As Dordan Manufacturing, a third generation family-owned company that makes its home in Woodstock, celebrates 55 years in business, it’s obvious family is still very much the heart of the company. These family ties were what helped the custom thermoforming company get its start in 1962 in Chicago, and they continue to bind the company together today in Woodstock.

When Edwin and Vivian Slavin opened Dordan in a small storefront shop on Elston Avenue, Chicago, in 1962, they probably never imagined it would grow to span 50,000 square feet in Woodstock, with 50 employees. A commitment to outstanding quality and engineering-based thermoform designs has helped make the company what it is today.

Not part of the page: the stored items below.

(** The loop of [pop]: the first valid slot is handed out and marked
    free. *)
Fixpoint pop_slots (c : list __cacheTy) : option (T * list __cacheTy) :=
  match c with
  | [] => None
  | ci :: c' =>
      if valid ci then Some (data ci, Slot false (data ci) :: c')
      else match pop_slots c' with
           | Some (v, c'') => Some (v, ci :: c'')
           | None => None
           end
  end.

Definition pop (w : nat) (s : CacheByIntegerMetric) :
    (bool * T) * CacheByIntegerMetric :=
  match pop_slots (cpu_get (cache s) w) with
  | Some (v, c) =>
      ((true, v), {| parent := parent s; cache := cpu_set (cache s) w c |})
  | None =>
      (* cache was empty *)
      let r := wl_pop w (parent s) in
      (r.1, {| parent := r.2; cache := cache s |})
  end.

Definition empty (w : nat) (s : CacheByIntegerMetric) : bool :=
  if existsb valid (cpu_get (cache s) w) then false
  else wl_empty w (parent s).

Definition aborted (w : nat) (val : T) (s : CacheByIntegerMetric) :
    CacheByIntegerMetric :=
  push w val s.

Definition fill_initial (ii : list T) (s : CacheByIntegerMetric) :
    CacheByIntegerMetric :=
  {| parent := wl_fill_initial ii (parent s); cache := cache s |}.

(** The metric of an item, and the items whose metric is an [unsigned
    int]: for them [valIndex] is the metric. *)
Definition metric (v : T) : N := I v size.

Definition fits (v : T) : Prop := metric v < UINT_MOD.

(** The walk over a cache without free slot, when the metrics of [val]
    and of the items found are [unsigned int]s: it leaves every slot valid
    and falls out of the loop with an item whose metric is at least that
    of [val] and of every item left in the slots; that item and the items
    left are [val] and the items found, in some order. *)
Lemma push_slots_full c : ∀ val valIndex,
  valIndex = metric val → fits val →
  Forall (λ ci, fits (data ci)) c →
  Forall (λ ci, valid ci = true) c →
  ∃ out,
    (push_slots c val valIndex).2 = Some out
    ∧ metric val ≤ metric out
    ∧ Forall (λ ci, valid ci = true ∧ metric (data ci) ≤ metric out)
        (push_slots c val valIndex).1
    ∧ length (push_slots c val valIndex).1 = length c
    ∧ out :: (data <$> (push_slots c val valIndex).1)
        ≡ₚ val :: (data <$> c).
Proof.
  induction c as [|ci c IH]; intros val valIndex -> Hval Hfit Hv;
    cbn [push_slots].
  - exists val. split_and!; try done.
  - apply Forall_cons in Hv as [Hci Hc].
    apply Forall_cons in Hfit as [Hfi Hfc]. rewrite Hci.
    fold (metric (data ci)).
    destruct (metric val <? metric (data ci)) eqn:E.
    + apply N.ltb_lt in E. cbv zeta.
      destruct (IH (data ci) (u32 (metric (data ci)))
                  (u32_small _ Hfi) Hfi Hfc Hc)
        as (out & Ho & Hle & Hall & Hlen & Hperm).
      exists out. simpl. split_and!; try done.
      * lia.
      * apply Forall_cons. split; [|done]. simpl. split; [done | lia].
      * by rewrite Hlen.
      * rewrite <- Hperm. apply Permutation_swap.
    + apply N.ltb_ge in E.
      destruct (IH val (metric val) eq_refl Hval Hfc Hc)
        as (out & Ho & Hle & Hall & Hlen & Hperm).
      exists out. simpl. split_and!; try done.
      * apply Forall_cons. split; [|done]. split; [done | lia].
      * by rewrite Hlen.
      * etrans; [apply Permutation_swap|]. rewrite Hperm.
        apply Permutation_swap.
Qed.

(** *** What the cache of a worker holds *)

(** The items in the valid slots of a cache, in slot order, and those of
    the cache of worker [w]. *)
Definition slot_items (c : list __cacheTy) : list T :=
  data <$> filter (λ ci, valid ci = true) c.

Definition cached (w : nat) (s : CacheByIntegerMetric) : list T :=
  slot_items (cpu_get (cache s) w).

(** [push] called by [w] for each item of [vals] in turn. *)
Definition push_all (w : nat) (vals : list T) (s : CacheByIntegerMetric) :
    CacheByIntegerMetric :=
  foldl (λ s v, push w v s) s vals.

(** No item has a smaller metric than an item before it. *)
Fixpoint ascending (vs : list T) : Prop :=
  match vs with
  | [] => True
  | v :: vs => Forall (λ u, metric v ≤ metric u) vs ∧ ascending vs
  end.

Lemma slot_items_cons ci c :
  slot_items (ci :: c)
  = if valid ci then data ci :: slot_items c else slot_items c.
Proof.
  unfold slot_items. rewrite filter_cons.
  destruct (valid ci); [by rewrite decide_True | by rewrite decide_False].
Qed.

(** The walk of [push] over the slots loses no item and makes none up: the
    items in the slots it leaves, with the item it falls out of the loop
    with if there is one, are [val] and the items found; and it falls out
    of the loop exactly when no slot was free. *)
Lemma push_slots_conserves c : ∀ val valIndex,
  let r := push_slots c val valIndex in
  length r.1 = length c
  ∧ slot_items r.1 ++ option_list r.2 ≡ₚ val :: slot_items c
  ∧ (r.2 = None ↔ Exists (λ ci, valid ci = false) c).
Proof.
  induction c as [|ci c IH]; intros val valIndex; cbn [push_slots]; cbv zeta.
  - split_and!; [done..|]. split; [done|]. by intros ?%Exists_nil.
  - destruct (valid ci) eqn:Hci.
    + assert (Hex : ∀ P : Prop,
        (P ↔ Exists (λ ci, valid ci = false) c) →
        (P ↔ Exists (λ ci, valid ci = false) (ci :: c))).
      { intros P HP. rewrite Exists_cons, HP, Hci.
        split; [by right | by intros [?|?]]. }
      destruct (valIndex <? I (data ci) size).
      * destruct (IH (data ci) (u32 (I (data ci) size))) as (Hl & Hp & Hn).
        simpl.
        split_and!; [by rewrite Hl | | by apply Hex].
        rewrite !slot_items_cons, Hci. cbn [valid data app]. by rewrite Hp.
      * destruct (IH val valIndex) as (Hl & Hp & Hn). simpl.
        split_and!; [by rewrite Hl | | by apply Hex].
        rewrite !slot_items_cons, Hci. cbn [app]. rewrite Hp.
        apply Permutation_swap.
    + simpl. split_and!; [done | |].
      * rewrite !slot_items_cons, Hci. cbn [valid data option_list].
        by rewrite app_nil_r.
      * split; [|done]. intros _. by left.
Qed.

(** The walk of [pop] over the slots hands out the item of the first
    valid slot and frees that slot; it finds nothing exactly when no slot
    is valid. *)
Lemma pop_slots_spec c :
  match slot_items c with
  | [] => pop_slots c = None
  | v :: rest =>
      ∃ c', pop_slots c = Some (v, c') ∧ slot_items c' = rest
            ∧ length c' = length c
  end.
Proof.
  induction c as [|ci c IH]; [done|].
  rewrite slot_items_cons. simpl. destruct (valid ci) eqn:Hci.
  - eexists. split; [done|]. by rewrite slot_items_cons.
  - destruct (slot_items c) as [|v rest].
    + by rewrite IH.
    + destruct IH as (c' & -> & Hc' & Hl). eexists. split; [done|].
      rewrite slot_items_cons, Hci. split; [done|]. simpl. by rewrite Hl.
Qed.

(** The walk of [push] over slots of which the valid ones come first and
    are in ascending order of metric, all metrics being [unsigned int]s:
    the item goes to its place in that order, and what is pushed off the
    end goes to the first free slot if there is one, and is otherwise left
    over, with no smaller a metric than anything kept. *)
Lemma push_slots_ascending vs : ∀ val valIndex free,
  valIndex = metric val → fits val → Forall fits vs →
  ascending vs → Forall (λ ci, valid ci = false) free →
  let r := push_slots ((Slot true <$> vs) ++ free) val valIndex in
  ∃ vs',
    ascending vs'
    ∧ match free with
      | [] =>
          ∃ out, r = (Slot true <$> vs', Some out)
                 ∧ out :: vs' ≡ₚ val :: vs
                 ∧ metric val ≤ metric out
                 ∧ Forall (λ u, metric u ≤ metric out) vs'
      | _ :: free' =>
          r = ((Slot true <$> vs') ++ free', None) ∧ vs' ≡ₚ val :: vs
      end.
Proof.
  induction vs as [|v vs IH]; intros val valIndex free -> Hval Hfit Hasc Hfree.
  - destruct free as [|f free']; simpl.
    + exists []. split; [done|]. exists val. split_and!; try done.
    + apply Forall_cons in Hfree as [-> _].
      exists [val]. split; [|done]. split; [by constructor | done].
  - destruct Hasc as [Hv Hasc]. rewrite Forall_forall in Hv.
    apply Forall_cons in Hfit as [Hfv Hfit].
    rewrite fmap_cons.
    cbn [app push_slots valid data]. fold (metric v).
    destruct (metric val <? metric v) eqn:E.
    + apply N.ltb_lt in E.
      destruct (IH v (u32 (metric v)) free (u32_small _ Hfv) Hfv Hfit
                  Hasc Hfree) as (vs' & Hasc' & Hres).
      exists (val :: vs'). destruct free as [|f free'].
      * destruct Hres as (out & Hr & Hp & Hle & Hall). rewrite Hr. simpl.
        assert (Hin : ∀ u, u ∈ vs' → metric v ≤ metric u).
        { intros u Hu.
          assert (Hu' : u ∈ v :: vs) by (rewrite <- Hp; by right).
          apply elem_of_cons in Hu' as [->|Hu']; [done|].
          by apply Hv. }
        split.
        { split; [|done]. apply Forall_forall. intros u Hu.
          specialize (Hin u Hu). lia. }
        exists out. split_and!; [done | | lia |].
        -- by rewrite (Permutation_swap val out vs'), Hp.
        -- apply Forall_cons. split; [lia | done].
      * destruct Hres as [Hr Hp]. rewrite Hr. simpl.
        split; [|split; [done | by rewrite Hp]].
        split; [|done]. apply Forall_forall. intros u Hu.
        assert (Hu' : u ∈ v :: vs) by (by rewrite <- Hp).
        apply elem_of_cons in Hu' as [->|Hu']; [lia|].
        specialize (Hv u Hu'). lia.
    + apply N.ltb_ge in E.
      destruct (IH val (metric val) free eq_refl Hval Hfit Hasc Hfree)
        as (vs' & Hasc' & Hres).
      exists (v :: vs'). destruct free as [|f free'].
      * destruct Hres as (out & Hr & Hp & Hle & Hall). rewrite Hr. simpl.
        split.
        { split; [|done]. apply Forall_forall. intros u Hu.
          assert (Hu' : u ∈ val :: vs) by (rewrite <- Hp; by right).
          apply elem_of_cons in Hu' as [->|Hu']; [done|].
          by apply Hv. }
        exists out. split_and!; [done | | done |].
        -- rewrite (Permutation_swap v out vs'), Hp. apply Permutation_swap.
        -- apply Forall_cons. split; [lia | done].
      * destruct Hres as [Hr Hp]. rewrite Hr. simpl.
        split; [|split; [done | rewrite Hp; apply Permutation_swap]].
        split; [|done]. apply Forall_forall. intros u Hu.
        assert (Hu' : u ∈ val :: vs) by (by rewrite <- Hp).
        apply elem_of_cons in Hu' as [->|Hu']; [done|].
        by apply Hv.
Qed.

The company, named for their daughter Doree, and son, Daniel, took a progressive turn when Daniel was appointed CEO and president in the mid-’70s. With technological foresight, Daniel invested in CAM/CNC produced tooling and microprocessor-based thermoformers. He moved the company to Woodstock in the early 1990s.

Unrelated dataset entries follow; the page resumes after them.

(** X11. [getEmailLogsForClient] lists exactly the logs of the store that
    belong to the client, newest first: it is [getEmailLogs], which lists
    every log newest first, without the logs of other clients. *)
Theorem getEmailLogsForClient_selects (clientId : Z) (s : MemStorage.t) :
  (forall l,
     In l (MemStorage.getEmailLogsForClient clientId s)
     <-> In l (JsMap.values (MemStorage.emailLogs s)) /\ EmailLog.clientId l = clientId)
  /\ StronglySorted (fun a b => EmailLog.sentAt b <= EmailLog.sentAt a)
       (MemStorage.getEmailLogsForClient clientId s)
  /\ Permutation (MemStorage.getEmailLogs s) (JsMap.values (MemStorage.emailLogs s))
  /\ MemStorage.getEmailLogsForClient clientId s
     = List.filter (fun l => EmailLog.clientId l =? clientId) (MemStorage.getEmailLogs s).
Proof.
  unfold MemStorage.getEmailLogsForClient, MemStorage.getEmailLogs.
  split; [|split; [|split]].
  - intros l. split; intros H.
    + eapply Permutation_in in H; [|apply sort_perm].
      apply List.filter_In in H as [H E]. apply Z.eqb_eq in E. tauto.
    + eapply Permutation_in; [apply Permutation_sym, sort_perm|].
      apply List.filter_In. rewrite Z.eqb_eq. exact H.
  - eapply StronglySorted_weaken; [|apply sort_sorted_le]. cbn. intros a b. lia.
  - apply sort_perm.
  - symmetry. apply filter_sort.
Qed.

(** ** Logs and the dashboard counts *)

(** X12. [createEmailLog] appends the new log at the end of the store's
    logs, under the id of the log counter, which no log had, with the
    clock's reading as its sent time and no delivery or open time. Client,
    subject, status and language are the given ones. A template id or
    scheduled-email id that is absent or 0 is stored as [null], any other id
    as it is; an error message that is absent or empty is stored as
    [null]. *)
Theorem createEmailLog_appends (now : Z) (i : InsertEmailLog.t) (s : MemStorage.t) :
  wf_store s ->
  let l := fst (MemStorage.createEmailLog now i s) in
  let s' := snd (MemStorage.createEmailLog now i s) in
  MemStorage.emailLogs s' = MemStorage.emailLogs s ++ [(EmailLog.id l, l)]
  /\ JsMap.get (EmailLog.id l) (MemStorage.emailLogs s) = None
  /\ EmailLog.sentAt l = now
  /\ EmailLog.deliveredAt l = None /\ EmailLog.openedAt l = None
  /\ (EmailLog.templateId l = None
      <-> InsertEmailLog.templateId i = None \/ InsertEmailLog.templateId i = Some 0)
  /\ (forall n, n <> 0 -> InsertEmailLog.templateId i = Some n ->
        EmailLog.templateId l = Some n)
  /\ (forall n, n <> 0 -> InsertEmailLog.scheduledEmailId i = Some n ->
        EmailLog.scheduledEmailId l = Some n)
  /\ wf_store s'
  /\ (EmailLog.scheduledEmailId l = None
      <-> InsertEmailLog.scheduledEmailId i = None
          \/ InsertEmailLog.scheduledEmailId i = Some 0)
  /\ (EmailLog.errorMessage l = None
      <-> InsertEmailLog.errorMessage i = None
          \/ InsertEmailLog.errorMessage i = Some "")
  /\ (forall m, m <> "" -> InsertEmailLog.errorMessage i = Some m ->
        EmailLog.errorMessage l = Some m)
  /\ EmailLog.id l = MemStorage.currentLogId s
  /\ EmailLog.clientId l = InsertEmailLog.clientId i
  /\ EmailLog.subject l = InsertEmailLog.subject i
  /\ EmailLog.status l = InsertEmailLog.status i
  /\ EmailLog.language l = InsertEmailLog.language i
  /\ MemStorage.currentLogId s' = MemStorage.currentLogId s + 1.
Proof.
  intros Hwf l s'. cbn.
  pose proof (issued_fresh _ _ (wf_logs_issued _ Hwf)) as Hfresh.
  split; [apply set_fresh, Hfresh|]. split; [apply get_None_keys, Hfresh|].
  do 3 (split; [reflexivity|]).
  split; [|split; [|split; [|split; [|split; [|split; [|split]]]]]].
  - destruct (InsertEmailLog.templateId i) as [n|]; cbn; [|tauto].
    destruct (Z.eqb_spec n 0) as [->|Hn]; split; try tauto; try discriminate.
    intros [H|H]; [discriminate|congruence].
  - intros n Hn ->. cbn. destruct (Z.eqb_spec n 0); [contradiction|reflexivity].
  - intros n Hn ->. cbn. destruct (Z.eqb_spec n 0); [contradiction|reflexivity].
  - apply (wf_createEmailLog now i s Hwf).
  - destruct (InsertEmailLog.scheduledEmailId i) as [n|]; cbn; [|tauto].
    destruct (Z.eqb_spec n 0) as [->|Hn]; split; try tauto; try discriminate.
    intros [H|H]; [discriminate|congruence].
  - destruct (InsertEmailLog.errorMessage i) as [[|a m]|]; cbn; split;
      try tauto; try discriminate.
    intros [H|H]; discriminate.
  - intros m Hm ->. cbn. destruct m; [contradiction|reflexivity].
  - repeat split.
Qed.

(** A log for template 0 and scheduled email 4, then one for template 3 and
    scheduled email 0 with an error message. *)
Lemma createEmailLog_appends_witness :
  let i := InsertEmailLog.mk 1 (Some 0) (Some 4) "Hello" "sent" "en" None in
  let j := InsertEmailLog.mk 1 (Some 3) (Some 0) "Hello" "failed" "fr" (Some "bounced") in
  let l := fst (MemStorage.createEmailLog 7 i Example.base) in
  let k := fst (MemStorage.createEmailLog 7 j Example.base) in
  MemStorage.emailLogs (snd (MemStorage.createEmailLog 7 i Example.base)) = [(1, l)]
  /\ EmailLog.templateId l = None /\ EmailLog.scheduledEmailId l = Some 4
  /\ EmailLog.templateId k = Some 3 /\ EmailLog.scheduledEmailId k = None
  /\ EmailLog.errorMessage k = Some "bounced" /\ EmailLog.language k = "fr".
Proof.
  intros i j l k.
  destruct (createEmailLog_appends 7 i Example.base wf_base)
    as (Happ & _ & _ & _ & _ & Hnull & _ & Hsch & _).
  destruct (createEmailLog_appends 7 j Example.base wf_base)
    as (_ & _ & _ & _ & _ & _ & Htpl & _ & _ & Hnull' & _ & Herr & _ & _ & _ & _ & Hlang
        & _).
  split; [exact Happ|]. split; [apply Hnull; right; reflexivity|].
  split; [apply (Hsch 4); [discriminate|reflexivity]|].
  split; [apply (Htpl 3); [discriminate|reflexivity]|].
  split; [apply Hnull'; right; reflexivity|].
  split; [apply (Herr "bounced"); [discriminate|reflexivity]|exact Hlang].
Defined.

Lemma filter_length_le {A} (p q : A -> bool) (l : list A) :
  (forall x, p x = true -> q x = true) ->
  (length (List.filter p l) <= length (List.filter q l) <= length l)%nat.
Proof.
  intros Hpq. induction l as [|x l IH]; cbn; [lia|].
  destruct (p x) eqn:Ep.
  - rewrite (Hpq x Ep). cbn. lia.
  - destruct (q x); cbn; lia.
Qed.

(** X13. Of the counts of [getEmailStats], the opened emails are never
    more than the sent emails, and those never more than the logs; the
    pending sends are never more than the scheduled emails. So the open rate
    is a share of at most the whole. *)
Theorem getEmailStats_counts_bounded (s : MemStorage.t) :
  (MemStorage.openedEmails s <= MemStorage.emailsSent s)%nat
  /\ (MemStorage.emailsSent s <= JsMap.size (MemStorage.emailLogs s))%nat
  /\ (MemStorage.pendingSends s <= JsMap.size (MemStorage.scheduledEmails s))%nat
  /\ MemStorage.totalClients s = length (MemStorage.getClients s).
Proof.
  unfold MemStorage.openedEmails, MemStorage.emailsSent, MemStorage.pendingSends,
    MemStorage.totalClients, JsMap.size.
  assert (Hlen : forall V (m : JsMap.t V), length (JsMap.values m) = length m)
    by (intros; apply length_map).
  split; [|split; [|split]].
  - refine (proj1 (filter_length_le _ MemStorage.countsAsSent _ _)).
    intros x Hx. unfold MemStorage.countsAsSent. rewrite Hx. apply orb_true_r.
  - rewrite <- Hlen.
    exact (proj2 (filter_length_le MemStorage.countsAsSent MemStorage.countsAsSent
                    _ (fun _ H => H))).
  - rewrite <- Hlen.
    refine (proj2 (filter_length_le (fun _ => false) _ _ _)). discriminate.
  - rewrite <- Hlen. symmetry. apply Permutation_length.
    unfold MemStorage.getClients. apply sort_perm.
Qed.




(** ** Users *)

Lemma find_values_set_fresh (p : User.t -> bool) (k : Z) (v : User.t)
    (m : JsMap.t User.t) :
  ~ In k (JsMap.keys m) ->
  List.find p (JsMap.values (JsMap.set k v m))
  = match List.find p (JsMap.values m) with
    | Some x => Some x
    | None => if p v then Some v else None
    end.
Proof.
  intros Hk. rewrite set_fresh by exact Hk. rewrite values_snoc.
  induction (JsMap.values m) as [|x l IH]; cbn; [reflexivity|].
  destruct (p x); [reflexivity|exact IH].
Qed.

(** X15. [createUser] stores the new user under an id that no user had;
    [getUser] of that id gives the user back and every other id is as
    before. User names are not checked for uniqueness: [getUserByUsername]
    answers the user created first under the name, so it gives the new user
    only if the name was free, and [undefined] exactly when no stored user
    has the name. *)
Theorem createUser_and_lookup (i : InsertUser.t) (s : Users.t) :
  issued (Users.users s) (Users.currentUserId s) ->
  let u := fst (Users.createUser i s) in
  let s' := snd (Users.createUser i s) in
  Users.getUser (User.id u) s = None
  /\ Users.getUser (User.id u) s' = Some u
  /\ (forall k, k <> User.id u -> Users.getUser k s' = Users.getUser k s)
  /\ (forall x, Users.getUserByUsername (InsertUser.username i) s = Some x ->
        Users.getUserByUsername (InsertUser.username i) s' = Some x)
  /\ (Users.getUserByUsername (InsertUser.username i) s = None ->
      Users.getUserByUsername (InsertUser.username i) s' = Some u)
  /\ (forall name,
        Users.getUserByUsername name s = None
        <-> forall x, In x (JsMap.values (Users.users s)) -> User.username x <> name)
  /\ issued (Users.users s') (Users.currentUserId s').
Proof.
  intros Hi u s'. pose proof (issued_fresh _ _ Hi) as Hfresh.
  unfold s', u, Users.getUser, Users.getUserByUsername, Users.createUser.
  cbn [fst snd Users.users Users.currentUserId User.id User.username].
  split; [apply get_None_keys, Hfresh|]. split; [apply get_set_eq|].
  split; [intros k Hk; apply get_set_ne; congruence|].
  split; [|split; [|split]].
  - intros x Hx. rewrite find_values_set_fresh by exact Hfresh. rewrite Hx. reflexivity.
  - intros Hx. rewrite find_values_set_fresh by exact Hfresh. rewrite Hx. cbn.
    rewrite String.eqb_refl. reflexivity.
  - intros name. split.
    + intros Hnone x Hin E.
      pose proof (List.find_none _ _ Hnone x Hin) as H. cbn in H.
      apply String.eqb_neq in H. contradiction.
    + intros Hall. destruct (List.find _ _) as [x|] eqn:E; [|reflexivity].
      apply List.find_some in E as [Hin E]. apply String.eqb_eq in E.
      exfalso. exact (Hall x Hin E).
  - apply issued_set_next, Hi.
Qed.

Lemma createUser_and_lookup_witness :
  let s1 := snd (Users.createUser (InsertUser.mk "ann" "pw1") Users.new) in
  let s2 := snd (Users.createUser (InsertUser.mk "ann" "pw2") s1) in
  Users.getUserByUsername "ann" s2 = Some (User.mk 1 "ann" "pw1")
  /\ Users.getUser 2 s2 = Some (User.mk 2 "ann" "pw2").
Proof.
  intros s1 s2.
  assert (H0 : issued (Users.users Users.new) (Users.currentUserId Users.new))
    by (apply issued_nil; cbn; lia).
  destruct (createUser_and_lookup (InsertUser.mk "ann" "pw1") Users.new H0)
    as (_ & _ & _ & _ & Hfirst & _ & H1).
  destruct (createUser_and_lookup (InsertUser.mk "ann" "pw2") s1 H1)
    as (_ & Hget & _ & Hkeep & _).
  split; [|exact Hget]. apply Hkeep. apply Hfirst. reflexivity.
Defined.

(** ** The timer of the scheduler *)

Lemma filter_all {A} (p : A -> bool) (l : list A) :
  Forall (fun x => p x = true) l -> List.filter p l = l.
Proof.
  induction 1 as [|x l Hx Hl IH]; cbn; [reflexivity|]. rewrite Hx, IH. reflexivity.
Qed.

(** X16. [start] on a running scheduler does nothing, so starting twice
    registers one timer, of 60000 milliseconds, and not two. [stop] on a
    stopped scheduler does nothing, and [stop] after [start] leaves the
    timers of the process exactly as they were before the start. *)
Theorem start_stop_idempotent (r : EmailScheduler.Loop) :
  EmailScheduler.start (EmailScheduler.start r) = EmailScheduler.start r
  /\ EmailScheduler.stop (EmailScheduler.stop r) = EmailScheduler.stop r
  /\ EmailScheduler.intervalId (EmailScheduler.start r) <> None
  /\ EmailScheduler.intervalId (EmailScheduler.stop r) = None
  /\ (EmailScheduler.intervalId r = None ->
      EmailScheduler.timers (EmailScheduler.start r)
      = EmailScheduler.timers r ++ [(EmailScheduler.nextTimer r, 60000)])
  /\ (EmailScheduler.intervalId r = None -> timersIssued r ->
      EmailScheduler.timers (EmailScheduler.stop (EmailScheduler.start r))
      = EmailScheduler.timers r).
Proof.
  unfold EmailScheduler.start, EmailScheduler.stop.
  destruct r as [[h|] ts next]; cbn.
  - repeat split; try discriminate.
  - repeat split; try discriminate.
    intros _ [Hts _]. cbn in Hts.
    rewrite List.filter_app. cbn. rewrite Z.eqb_refl. cbn. rewrite app_nil_r.
    apply filter_all. eapply List.Forall_impl; [|exact Hts].
    cbn. intros t Ht. destruct (Z.eqb_spec t.1 next); [lia|reflexivity].
Qed.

“My dad is very honest and respected,” said Chandler Slavin, sustainability, marketing and account manager for Dordan. “He is primarily involved with the strategic growth of the company.”

The granddaughter of Edwin and Vivian Slavin, Chandler Slavin represents the third generation to work at Dordan.

Chandler’s brother Aric Slavin is the sales manager at Dordan and her brother-in-law, Daniel Haavig, is in charge of quality control. Although no longer involved with the company, Vivian is still alive at 101 years-old.

“She’s a sassy lady,” said Chandler Slavin. “I’m working on writing her back into the history of the company.”

Simply stated, the thermoforming process takes rolls of plastic sheeting, runs them through a machine that heats the plastic that is then shaped by precisely engineered and machined tools and die-cut inline to create plastic casings that are used for packaging products for health care, electronics, retail, automotive and industrial end markets and industries.

Dordan specializes in custom orders. A typical run can range from 1,000 to 500,000 pieces on one of 11 in-line thermoforming machines with the capacity to convert 75 million pounds of material annually.

Recent advances include changing all sheet product used by the company to recyclable materials, the introduction of the first robotic platform to perform automated striping, stacking and inspecting.

Dordan also is investigating the possibility of moving into the medical device market. “We find it marries well with our core capabilities,” said Chandler Slavin. “It’s a natural progression as we move forward.”

“The reason we’re still around is because we offer outstanding service, quality and pricing,” said Chandler Slavin. “We really care because we’re a family company.”